(Exercise goal)
Of the lines in the data below, write out exactly those from the one holding "revert slots p." through the one holding "application is created", both included.

(The data)
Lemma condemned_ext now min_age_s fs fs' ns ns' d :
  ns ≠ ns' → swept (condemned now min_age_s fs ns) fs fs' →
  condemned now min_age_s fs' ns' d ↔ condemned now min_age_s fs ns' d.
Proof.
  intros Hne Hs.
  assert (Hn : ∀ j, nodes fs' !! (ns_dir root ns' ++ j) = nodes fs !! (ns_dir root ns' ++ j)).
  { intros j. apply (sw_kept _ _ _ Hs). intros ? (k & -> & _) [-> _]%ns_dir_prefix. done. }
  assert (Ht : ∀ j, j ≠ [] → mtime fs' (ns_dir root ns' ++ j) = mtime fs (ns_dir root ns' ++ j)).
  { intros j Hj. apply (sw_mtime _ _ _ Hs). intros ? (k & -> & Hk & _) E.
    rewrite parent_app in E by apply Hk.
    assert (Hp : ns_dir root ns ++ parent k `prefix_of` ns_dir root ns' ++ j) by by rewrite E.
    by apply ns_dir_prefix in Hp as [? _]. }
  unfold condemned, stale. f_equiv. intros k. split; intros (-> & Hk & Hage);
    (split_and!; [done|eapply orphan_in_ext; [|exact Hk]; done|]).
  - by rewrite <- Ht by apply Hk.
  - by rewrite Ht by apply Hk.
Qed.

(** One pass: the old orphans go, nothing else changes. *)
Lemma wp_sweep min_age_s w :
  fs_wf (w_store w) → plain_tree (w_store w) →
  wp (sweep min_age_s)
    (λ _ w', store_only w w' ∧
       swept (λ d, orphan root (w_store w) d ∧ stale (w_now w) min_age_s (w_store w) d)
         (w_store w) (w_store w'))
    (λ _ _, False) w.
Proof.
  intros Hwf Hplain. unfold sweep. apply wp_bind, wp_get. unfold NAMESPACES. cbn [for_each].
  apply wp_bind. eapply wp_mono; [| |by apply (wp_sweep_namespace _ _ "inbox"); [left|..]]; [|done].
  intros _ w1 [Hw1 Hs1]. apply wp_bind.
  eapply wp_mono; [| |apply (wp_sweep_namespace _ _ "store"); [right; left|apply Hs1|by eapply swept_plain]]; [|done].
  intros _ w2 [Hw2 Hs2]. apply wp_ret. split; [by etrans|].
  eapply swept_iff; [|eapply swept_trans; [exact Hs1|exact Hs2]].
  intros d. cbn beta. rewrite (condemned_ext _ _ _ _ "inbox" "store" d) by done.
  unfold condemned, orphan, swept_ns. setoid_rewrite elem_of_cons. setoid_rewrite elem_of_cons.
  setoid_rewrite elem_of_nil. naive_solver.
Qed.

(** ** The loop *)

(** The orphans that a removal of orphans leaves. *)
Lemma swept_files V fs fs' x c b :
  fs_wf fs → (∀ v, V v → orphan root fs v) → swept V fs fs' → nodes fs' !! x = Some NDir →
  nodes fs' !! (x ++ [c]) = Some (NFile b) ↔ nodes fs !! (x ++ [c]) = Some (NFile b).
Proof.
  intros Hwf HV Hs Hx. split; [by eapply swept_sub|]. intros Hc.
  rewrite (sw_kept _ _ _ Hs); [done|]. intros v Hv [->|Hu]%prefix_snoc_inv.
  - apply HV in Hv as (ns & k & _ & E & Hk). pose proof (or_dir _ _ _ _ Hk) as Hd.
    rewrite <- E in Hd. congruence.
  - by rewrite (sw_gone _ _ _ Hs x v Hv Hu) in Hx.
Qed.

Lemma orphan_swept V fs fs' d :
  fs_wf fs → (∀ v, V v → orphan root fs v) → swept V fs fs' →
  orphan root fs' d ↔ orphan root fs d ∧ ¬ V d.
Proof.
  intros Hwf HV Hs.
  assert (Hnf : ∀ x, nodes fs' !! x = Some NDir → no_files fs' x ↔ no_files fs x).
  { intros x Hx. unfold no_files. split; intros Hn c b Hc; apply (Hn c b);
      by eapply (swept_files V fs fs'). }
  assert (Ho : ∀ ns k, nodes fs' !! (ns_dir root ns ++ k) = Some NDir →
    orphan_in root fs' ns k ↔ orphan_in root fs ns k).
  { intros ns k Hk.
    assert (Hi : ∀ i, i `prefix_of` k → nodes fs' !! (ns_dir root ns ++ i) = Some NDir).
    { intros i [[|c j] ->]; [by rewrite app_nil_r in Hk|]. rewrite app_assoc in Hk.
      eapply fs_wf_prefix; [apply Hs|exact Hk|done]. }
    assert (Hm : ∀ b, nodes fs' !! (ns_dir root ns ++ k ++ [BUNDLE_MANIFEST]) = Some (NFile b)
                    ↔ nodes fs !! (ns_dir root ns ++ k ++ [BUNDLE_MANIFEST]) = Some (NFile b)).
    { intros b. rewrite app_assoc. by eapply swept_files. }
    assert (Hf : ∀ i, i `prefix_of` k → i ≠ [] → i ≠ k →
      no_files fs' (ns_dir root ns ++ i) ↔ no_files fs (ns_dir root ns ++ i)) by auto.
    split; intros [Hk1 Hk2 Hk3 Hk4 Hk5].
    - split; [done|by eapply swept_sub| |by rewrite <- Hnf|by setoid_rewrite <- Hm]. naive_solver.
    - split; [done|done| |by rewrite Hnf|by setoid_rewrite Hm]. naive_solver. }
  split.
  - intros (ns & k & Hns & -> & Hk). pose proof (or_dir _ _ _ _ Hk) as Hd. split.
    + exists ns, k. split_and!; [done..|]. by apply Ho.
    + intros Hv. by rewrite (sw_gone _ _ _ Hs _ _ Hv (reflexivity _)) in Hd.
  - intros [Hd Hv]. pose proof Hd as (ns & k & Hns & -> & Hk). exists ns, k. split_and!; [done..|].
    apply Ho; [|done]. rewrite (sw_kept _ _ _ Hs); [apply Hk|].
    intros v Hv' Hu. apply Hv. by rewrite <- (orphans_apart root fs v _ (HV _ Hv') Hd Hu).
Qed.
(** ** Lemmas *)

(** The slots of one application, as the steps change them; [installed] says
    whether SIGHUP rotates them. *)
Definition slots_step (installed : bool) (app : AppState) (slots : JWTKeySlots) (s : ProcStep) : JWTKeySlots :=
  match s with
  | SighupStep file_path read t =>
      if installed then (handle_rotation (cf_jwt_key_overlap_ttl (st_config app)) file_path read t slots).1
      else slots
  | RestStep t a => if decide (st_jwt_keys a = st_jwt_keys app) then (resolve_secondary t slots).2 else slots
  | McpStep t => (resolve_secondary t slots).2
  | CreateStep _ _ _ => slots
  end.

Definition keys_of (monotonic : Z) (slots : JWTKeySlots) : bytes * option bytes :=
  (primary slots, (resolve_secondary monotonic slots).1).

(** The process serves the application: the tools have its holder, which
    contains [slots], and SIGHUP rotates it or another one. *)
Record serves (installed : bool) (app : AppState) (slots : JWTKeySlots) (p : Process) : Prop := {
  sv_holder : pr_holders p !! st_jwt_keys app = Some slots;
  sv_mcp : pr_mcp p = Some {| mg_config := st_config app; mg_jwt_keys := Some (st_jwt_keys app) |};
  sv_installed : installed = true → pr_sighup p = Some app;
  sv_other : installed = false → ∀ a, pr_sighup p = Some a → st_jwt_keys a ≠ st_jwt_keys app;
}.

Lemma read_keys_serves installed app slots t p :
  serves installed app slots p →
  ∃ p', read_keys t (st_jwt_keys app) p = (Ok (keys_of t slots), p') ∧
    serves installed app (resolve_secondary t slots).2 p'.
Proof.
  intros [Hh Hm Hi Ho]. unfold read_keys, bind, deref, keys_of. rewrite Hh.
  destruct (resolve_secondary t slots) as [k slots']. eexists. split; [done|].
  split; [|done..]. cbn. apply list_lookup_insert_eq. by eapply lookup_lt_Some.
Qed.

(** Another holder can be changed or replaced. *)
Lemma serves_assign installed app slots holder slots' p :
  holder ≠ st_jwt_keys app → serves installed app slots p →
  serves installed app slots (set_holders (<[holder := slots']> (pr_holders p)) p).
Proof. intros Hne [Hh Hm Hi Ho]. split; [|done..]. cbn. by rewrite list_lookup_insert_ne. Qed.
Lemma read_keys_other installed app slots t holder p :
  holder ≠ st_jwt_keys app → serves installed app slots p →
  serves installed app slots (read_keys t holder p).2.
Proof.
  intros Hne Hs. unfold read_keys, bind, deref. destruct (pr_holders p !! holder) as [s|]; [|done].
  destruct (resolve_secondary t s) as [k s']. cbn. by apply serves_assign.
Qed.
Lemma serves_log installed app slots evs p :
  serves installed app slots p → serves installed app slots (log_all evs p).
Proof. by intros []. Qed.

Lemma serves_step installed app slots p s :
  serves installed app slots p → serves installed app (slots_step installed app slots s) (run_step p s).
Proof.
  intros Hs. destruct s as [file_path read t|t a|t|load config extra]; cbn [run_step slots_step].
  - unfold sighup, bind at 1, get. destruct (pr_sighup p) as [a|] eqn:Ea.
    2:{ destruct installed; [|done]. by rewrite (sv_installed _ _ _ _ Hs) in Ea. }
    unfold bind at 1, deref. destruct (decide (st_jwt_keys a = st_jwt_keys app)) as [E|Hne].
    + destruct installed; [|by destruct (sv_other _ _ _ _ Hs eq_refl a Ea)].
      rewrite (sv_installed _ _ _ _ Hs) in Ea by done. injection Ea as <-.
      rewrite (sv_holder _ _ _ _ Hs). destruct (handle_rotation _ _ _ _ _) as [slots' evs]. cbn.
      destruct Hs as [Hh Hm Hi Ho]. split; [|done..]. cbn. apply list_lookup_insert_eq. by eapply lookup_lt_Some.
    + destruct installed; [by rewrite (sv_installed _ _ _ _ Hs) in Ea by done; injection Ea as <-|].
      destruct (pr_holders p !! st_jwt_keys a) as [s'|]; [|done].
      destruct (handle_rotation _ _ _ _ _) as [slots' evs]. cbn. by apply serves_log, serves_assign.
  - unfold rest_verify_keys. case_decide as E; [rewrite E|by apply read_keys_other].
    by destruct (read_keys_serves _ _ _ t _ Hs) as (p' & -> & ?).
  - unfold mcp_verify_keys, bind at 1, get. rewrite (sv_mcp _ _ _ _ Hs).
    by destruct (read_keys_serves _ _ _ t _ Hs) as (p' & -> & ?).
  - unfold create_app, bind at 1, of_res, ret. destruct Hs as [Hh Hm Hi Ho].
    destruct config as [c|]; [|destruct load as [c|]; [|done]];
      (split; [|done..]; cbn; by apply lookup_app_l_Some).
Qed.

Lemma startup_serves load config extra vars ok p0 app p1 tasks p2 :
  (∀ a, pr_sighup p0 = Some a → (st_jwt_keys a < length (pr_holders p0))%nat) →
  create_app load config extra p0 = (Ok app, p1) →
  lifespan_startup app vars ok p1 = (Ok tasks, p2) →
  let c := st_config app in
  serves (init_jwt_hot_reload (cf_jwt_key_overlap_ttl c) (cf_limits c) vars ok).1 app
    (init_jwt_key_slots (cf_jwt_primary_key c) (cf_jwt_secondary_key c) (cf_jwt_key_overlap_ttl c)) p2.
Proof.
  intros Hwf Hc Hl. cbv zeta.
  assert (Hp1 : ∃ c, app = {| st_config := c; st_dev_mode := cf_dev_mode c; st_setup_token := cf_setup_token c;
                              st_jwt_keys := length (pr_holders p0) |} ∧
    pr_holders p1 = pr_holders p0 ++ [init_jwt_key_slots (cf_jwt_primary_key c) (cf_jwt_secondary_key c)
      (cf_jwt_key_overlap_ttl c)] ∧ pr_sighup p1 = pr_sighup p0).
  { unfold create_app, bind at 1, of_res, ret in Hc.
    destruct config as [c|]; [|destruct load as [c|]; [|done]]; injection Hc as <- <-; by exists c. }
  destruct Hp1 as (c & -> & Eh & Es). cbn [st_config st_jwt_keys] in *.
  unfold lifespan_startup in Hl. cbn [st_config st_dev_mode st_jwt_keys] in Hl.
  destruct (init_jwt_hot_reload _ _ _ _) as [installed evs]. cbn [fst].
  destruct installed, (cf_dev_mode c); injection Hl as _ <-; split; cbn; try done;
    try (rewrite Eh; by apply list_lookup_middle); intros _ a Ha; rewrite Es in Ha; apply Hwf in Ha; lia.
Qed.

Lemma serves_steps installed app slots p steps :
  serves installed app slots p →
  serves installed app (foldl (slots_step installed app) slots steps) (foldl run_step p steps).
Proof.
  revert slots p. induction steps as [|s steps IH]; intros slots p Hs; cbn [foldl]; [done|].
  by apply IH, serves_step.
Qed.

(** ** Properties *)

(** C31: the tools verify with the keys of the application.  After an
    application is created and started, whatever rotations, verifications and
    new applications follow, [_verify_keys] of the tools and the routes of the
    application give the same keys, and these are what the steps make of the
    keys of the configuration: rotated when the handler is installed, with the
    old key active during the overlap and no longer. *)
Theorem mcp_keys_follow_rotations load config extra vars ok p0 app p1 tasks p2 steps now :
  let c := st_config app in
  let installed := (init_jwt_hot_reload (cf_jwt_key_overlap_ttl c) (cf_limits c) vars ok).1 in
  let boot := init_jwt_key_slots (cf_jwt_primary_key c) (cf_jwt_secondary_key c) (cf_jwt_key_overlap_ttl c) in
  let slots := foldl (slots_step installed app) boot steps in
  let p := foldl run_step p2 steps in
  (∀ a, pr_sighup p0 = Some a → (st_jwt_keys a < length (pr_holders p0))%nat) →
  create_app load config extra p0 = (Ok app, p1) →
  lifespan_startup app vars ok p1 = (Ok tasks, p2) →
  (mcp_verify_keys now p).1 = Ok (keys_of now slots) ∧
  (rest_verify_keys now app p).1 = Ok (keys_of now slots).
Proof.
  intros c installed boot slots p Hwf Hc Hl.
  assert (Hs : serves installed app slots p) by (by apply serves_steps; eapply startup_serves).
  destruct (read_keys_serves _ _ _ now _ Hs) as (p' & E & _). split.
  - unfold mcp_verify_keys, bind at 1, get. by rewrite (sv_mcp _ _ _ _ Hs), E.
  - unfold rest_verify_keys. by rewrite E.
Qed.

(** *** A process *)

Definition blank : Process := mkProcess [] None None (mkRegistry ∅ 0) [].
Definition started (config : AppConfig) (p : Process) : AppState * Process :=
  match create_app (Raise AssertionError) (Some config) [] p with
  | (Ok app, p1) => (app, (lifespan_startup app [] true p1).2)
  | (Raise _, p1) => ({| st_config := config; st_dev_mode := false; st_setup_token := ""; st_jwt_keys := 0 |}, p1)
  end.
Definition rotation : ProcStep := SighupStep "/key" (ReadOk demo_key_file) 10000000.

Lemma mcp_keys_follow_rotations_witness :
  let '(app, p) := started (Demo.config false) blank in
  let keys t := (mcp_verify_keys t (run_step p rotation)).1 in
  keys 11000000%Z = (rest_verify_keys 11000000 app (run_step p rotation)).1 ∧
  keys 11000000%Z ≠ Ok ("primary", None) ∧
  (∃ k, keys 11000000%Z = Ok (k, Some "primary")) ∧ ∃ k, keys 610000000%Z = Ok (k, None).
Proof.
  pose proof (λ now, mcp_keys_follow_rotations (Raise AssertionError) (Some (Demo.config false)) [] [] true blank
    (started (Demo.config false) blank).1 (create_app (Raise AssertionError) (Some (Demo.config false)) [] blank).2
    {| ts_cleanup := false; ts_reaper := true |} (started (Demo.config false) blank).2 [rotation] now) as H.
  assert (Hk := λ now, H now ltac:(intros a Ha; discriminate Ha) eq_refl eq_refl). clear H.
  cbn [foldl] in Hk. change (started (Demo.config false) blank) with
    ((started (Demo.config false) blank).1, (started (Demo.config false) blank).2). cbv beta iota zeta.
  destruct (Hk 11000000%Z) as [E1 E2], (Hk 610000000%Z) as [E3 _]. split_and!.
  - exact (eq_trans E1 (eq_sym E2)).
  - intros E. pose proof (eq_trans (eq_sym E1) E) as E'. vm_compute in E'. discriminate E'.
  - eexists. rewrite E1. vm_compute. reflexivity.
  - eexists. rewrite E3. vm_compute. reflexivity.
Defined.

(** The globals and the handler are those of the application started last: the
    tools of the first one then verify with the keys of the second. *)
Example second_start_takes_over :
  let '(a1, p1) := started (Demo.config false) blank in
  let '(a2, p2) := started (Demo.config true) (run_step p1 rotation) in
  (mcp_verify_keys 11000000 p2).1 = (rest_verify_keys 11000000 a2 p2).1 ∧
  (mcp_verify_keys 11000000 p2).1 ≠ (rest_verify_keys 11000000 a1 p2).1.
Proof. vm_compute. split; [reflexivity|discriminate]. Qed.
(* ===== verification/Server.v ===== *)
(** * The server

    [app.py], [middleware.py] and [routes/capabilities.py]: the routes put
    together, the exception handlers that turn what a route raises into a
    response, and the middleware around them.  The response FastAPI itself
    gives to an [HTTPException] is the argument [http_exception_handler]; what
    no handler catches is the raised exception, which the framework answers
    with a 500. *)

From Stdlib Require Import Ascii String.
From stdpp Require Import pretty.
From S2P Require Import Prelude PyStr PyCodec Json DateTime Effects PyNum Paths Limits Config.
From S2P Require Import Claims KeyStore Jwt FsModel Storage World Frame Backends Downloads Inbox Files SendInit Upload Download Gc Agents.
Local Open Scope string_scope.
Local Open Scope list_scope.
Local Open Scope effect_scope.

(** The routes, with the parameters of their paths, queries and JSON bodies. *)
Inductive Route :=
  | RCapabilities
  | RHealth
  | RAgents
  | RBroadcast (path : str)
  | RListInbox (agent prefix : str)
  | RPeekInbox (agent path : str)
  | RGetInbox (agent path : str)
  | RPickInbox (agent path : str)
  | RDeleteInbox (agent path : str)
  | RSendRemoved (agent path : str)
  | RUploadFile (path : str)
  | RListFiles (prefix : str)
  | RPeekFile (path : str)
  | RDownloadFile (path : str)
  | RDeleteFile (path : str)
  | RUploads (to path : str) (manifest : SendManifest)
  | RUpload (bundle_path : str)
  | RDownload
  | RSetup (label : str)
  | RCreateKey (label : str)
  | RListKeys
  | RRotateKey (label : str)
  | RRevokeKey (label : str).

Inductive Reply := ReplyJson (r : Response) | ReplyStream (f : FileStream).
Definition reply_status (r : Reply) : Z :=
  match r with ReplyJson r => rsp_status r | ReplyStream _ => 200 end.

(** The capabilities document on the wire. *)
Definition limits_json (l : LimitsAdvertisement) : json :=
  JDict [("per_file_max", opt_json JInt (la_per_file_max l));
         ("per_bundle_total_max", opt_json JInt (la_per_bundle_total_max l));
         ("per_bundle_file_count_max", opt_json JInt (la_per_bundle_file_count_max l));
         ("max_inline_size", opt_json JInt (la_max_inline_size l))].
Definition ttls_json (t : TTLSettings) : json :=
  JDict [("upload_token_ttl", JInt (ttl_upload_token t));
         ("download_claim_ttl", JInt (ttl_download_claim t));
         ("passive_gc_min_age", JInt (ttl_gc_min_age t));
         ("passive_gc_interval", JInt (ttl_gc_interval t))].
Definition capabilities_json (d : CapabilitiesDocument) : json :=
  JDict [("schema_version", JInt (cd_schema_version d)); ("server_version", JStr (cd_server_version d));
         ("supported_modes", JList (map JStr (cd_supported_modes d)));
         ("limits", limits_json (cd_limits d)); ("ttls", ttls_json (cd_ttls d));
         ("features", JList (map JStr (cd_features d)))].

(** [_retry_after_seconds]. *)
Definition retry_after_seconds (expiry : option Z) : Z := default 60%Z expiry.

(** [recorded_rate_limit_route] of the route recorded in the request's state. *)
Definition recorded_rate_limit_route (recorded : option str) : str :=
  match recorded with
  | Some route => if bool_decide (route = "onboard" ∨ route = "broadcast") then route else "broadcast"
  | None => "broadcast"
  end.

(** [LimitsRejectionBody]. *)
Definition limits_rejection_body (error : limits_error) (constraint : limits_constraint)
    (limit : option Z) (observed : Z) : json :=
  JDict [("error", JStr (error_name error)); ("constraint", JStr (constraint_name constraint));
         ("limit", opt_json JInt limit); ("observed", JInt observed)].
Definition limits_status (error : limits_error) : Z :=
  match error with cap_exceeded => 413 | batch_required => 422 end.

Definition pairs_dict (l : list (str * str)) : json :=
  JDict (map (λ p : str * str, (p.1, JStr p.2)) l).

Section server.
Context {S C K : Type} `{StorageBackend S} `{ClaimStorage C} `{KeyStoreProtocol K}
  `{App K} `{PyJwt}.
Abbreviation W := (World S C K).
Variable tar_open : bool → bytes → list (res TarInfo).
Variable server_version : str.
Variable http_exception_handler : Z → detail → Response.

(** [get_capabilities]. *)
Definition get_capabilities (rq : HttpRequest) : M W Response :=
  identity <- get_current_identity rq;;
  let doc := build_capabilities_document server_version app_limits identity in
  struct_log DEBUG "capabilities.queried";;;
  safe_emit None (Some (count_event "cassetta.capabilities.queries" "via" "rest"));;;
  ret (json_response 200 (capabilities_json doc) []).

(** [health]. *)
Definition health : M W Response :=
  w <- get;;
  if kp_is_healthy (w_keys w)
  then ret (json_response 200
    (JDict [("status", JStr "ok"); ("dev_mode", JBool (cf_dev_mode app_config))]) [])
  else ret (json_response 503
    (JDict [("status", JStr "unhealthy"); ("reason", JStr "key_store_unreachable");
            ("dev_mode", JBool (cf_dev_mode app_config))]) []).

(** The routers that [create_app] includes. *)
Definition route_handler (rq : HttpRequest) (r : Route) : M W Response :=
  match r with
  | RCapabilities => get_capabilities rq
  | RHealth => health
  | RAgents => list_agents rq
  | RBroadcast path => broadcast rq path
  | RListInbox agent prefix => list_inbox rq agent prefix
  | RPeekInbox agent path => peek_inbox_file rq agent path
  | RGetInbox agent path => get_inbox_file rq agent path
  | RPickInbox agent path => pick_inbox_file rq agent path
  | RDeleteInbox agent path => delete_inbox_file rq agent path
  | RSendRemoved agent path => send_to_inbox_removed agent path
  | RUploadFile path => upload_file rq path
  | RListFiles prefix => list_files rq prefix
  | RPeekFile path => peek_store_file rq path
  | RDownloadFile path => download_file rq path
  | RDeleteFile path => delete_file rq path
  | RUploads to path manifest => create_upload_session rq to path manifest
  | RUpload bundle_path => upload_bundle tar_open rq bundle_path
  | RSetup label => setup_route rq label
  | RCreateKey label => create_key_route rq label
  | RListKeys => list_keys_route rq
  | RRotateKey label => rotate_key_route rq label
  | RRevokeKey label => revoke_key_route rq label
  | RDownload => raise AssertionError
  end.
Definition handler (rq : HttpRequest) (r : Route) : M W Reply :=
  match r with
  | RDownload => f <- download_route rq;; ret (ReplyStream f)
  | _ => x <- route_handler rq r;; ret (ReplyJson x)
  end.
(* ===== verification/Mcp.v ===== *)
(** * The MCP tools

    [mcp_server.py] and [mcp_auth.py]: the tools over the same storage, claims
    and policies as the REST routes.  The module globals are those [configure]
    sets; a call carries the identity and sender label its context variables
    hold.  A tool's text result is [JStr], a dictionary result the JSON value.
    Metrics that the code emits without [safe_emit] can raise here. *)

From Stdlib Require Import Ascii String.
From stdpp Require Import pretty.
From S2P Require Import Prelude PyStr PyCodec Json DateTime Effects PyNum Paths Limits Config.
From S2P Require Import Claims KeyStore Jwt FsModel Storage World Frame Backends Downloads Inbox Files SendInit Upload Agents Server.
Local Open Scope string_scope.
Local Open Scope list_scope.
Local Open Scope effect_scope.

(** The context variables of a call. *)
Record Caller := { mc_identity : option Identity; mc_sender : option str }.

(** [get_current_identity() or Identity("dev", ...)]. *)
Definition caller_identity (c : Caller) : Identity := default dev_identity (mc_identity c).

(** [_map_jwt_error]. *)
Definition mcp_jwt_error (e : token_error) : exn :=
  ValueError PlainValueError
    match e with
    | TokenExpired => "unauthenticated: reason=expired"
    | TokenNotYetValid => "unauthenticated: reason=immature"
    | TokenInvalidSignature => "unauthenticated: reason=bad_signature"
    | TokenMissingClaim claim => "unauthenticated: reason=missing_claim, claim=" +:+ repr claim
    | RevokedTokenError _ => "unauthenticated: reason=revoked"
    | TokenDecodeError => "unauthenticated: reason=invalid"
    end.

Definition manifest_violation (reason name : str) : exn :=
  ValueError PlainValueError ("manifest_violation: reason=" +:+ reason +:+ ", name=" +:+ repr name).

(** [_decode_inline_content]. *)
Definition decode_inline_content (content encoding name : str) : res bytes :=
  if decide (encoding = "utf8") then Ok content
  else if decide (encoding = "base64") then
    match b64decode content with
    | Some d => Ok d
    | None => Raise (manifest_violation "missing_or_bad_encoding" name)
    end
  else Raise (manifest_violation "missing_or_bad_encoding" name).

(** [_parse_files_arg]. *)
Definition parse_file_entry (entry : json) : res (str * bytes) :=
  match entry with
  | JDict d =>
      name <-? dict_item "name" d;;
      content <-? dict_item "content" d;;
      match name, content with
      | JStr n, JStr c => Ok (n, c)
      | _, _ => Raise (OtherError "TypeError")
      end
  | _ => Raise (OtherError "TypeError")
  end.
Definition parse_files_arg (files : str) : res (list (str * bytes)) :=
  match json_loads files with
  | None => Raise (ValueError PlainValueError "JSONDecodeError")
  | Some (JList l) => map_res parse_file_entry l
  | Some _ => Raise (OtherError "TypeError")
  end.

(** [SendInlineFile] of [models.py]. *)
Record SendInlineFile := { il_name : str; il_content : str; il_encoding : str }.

(Task solution)
  revert slots p. induction steps as [|s steps IH]; intros slots p Hs; cbn [foldl]; [done|].
  by apply IH, serves_step.
Qed.

(** ** Properties *)

(** C31: the tools verify with the keys of the application.  After an
    application is created and started, whatever rotations, verifications and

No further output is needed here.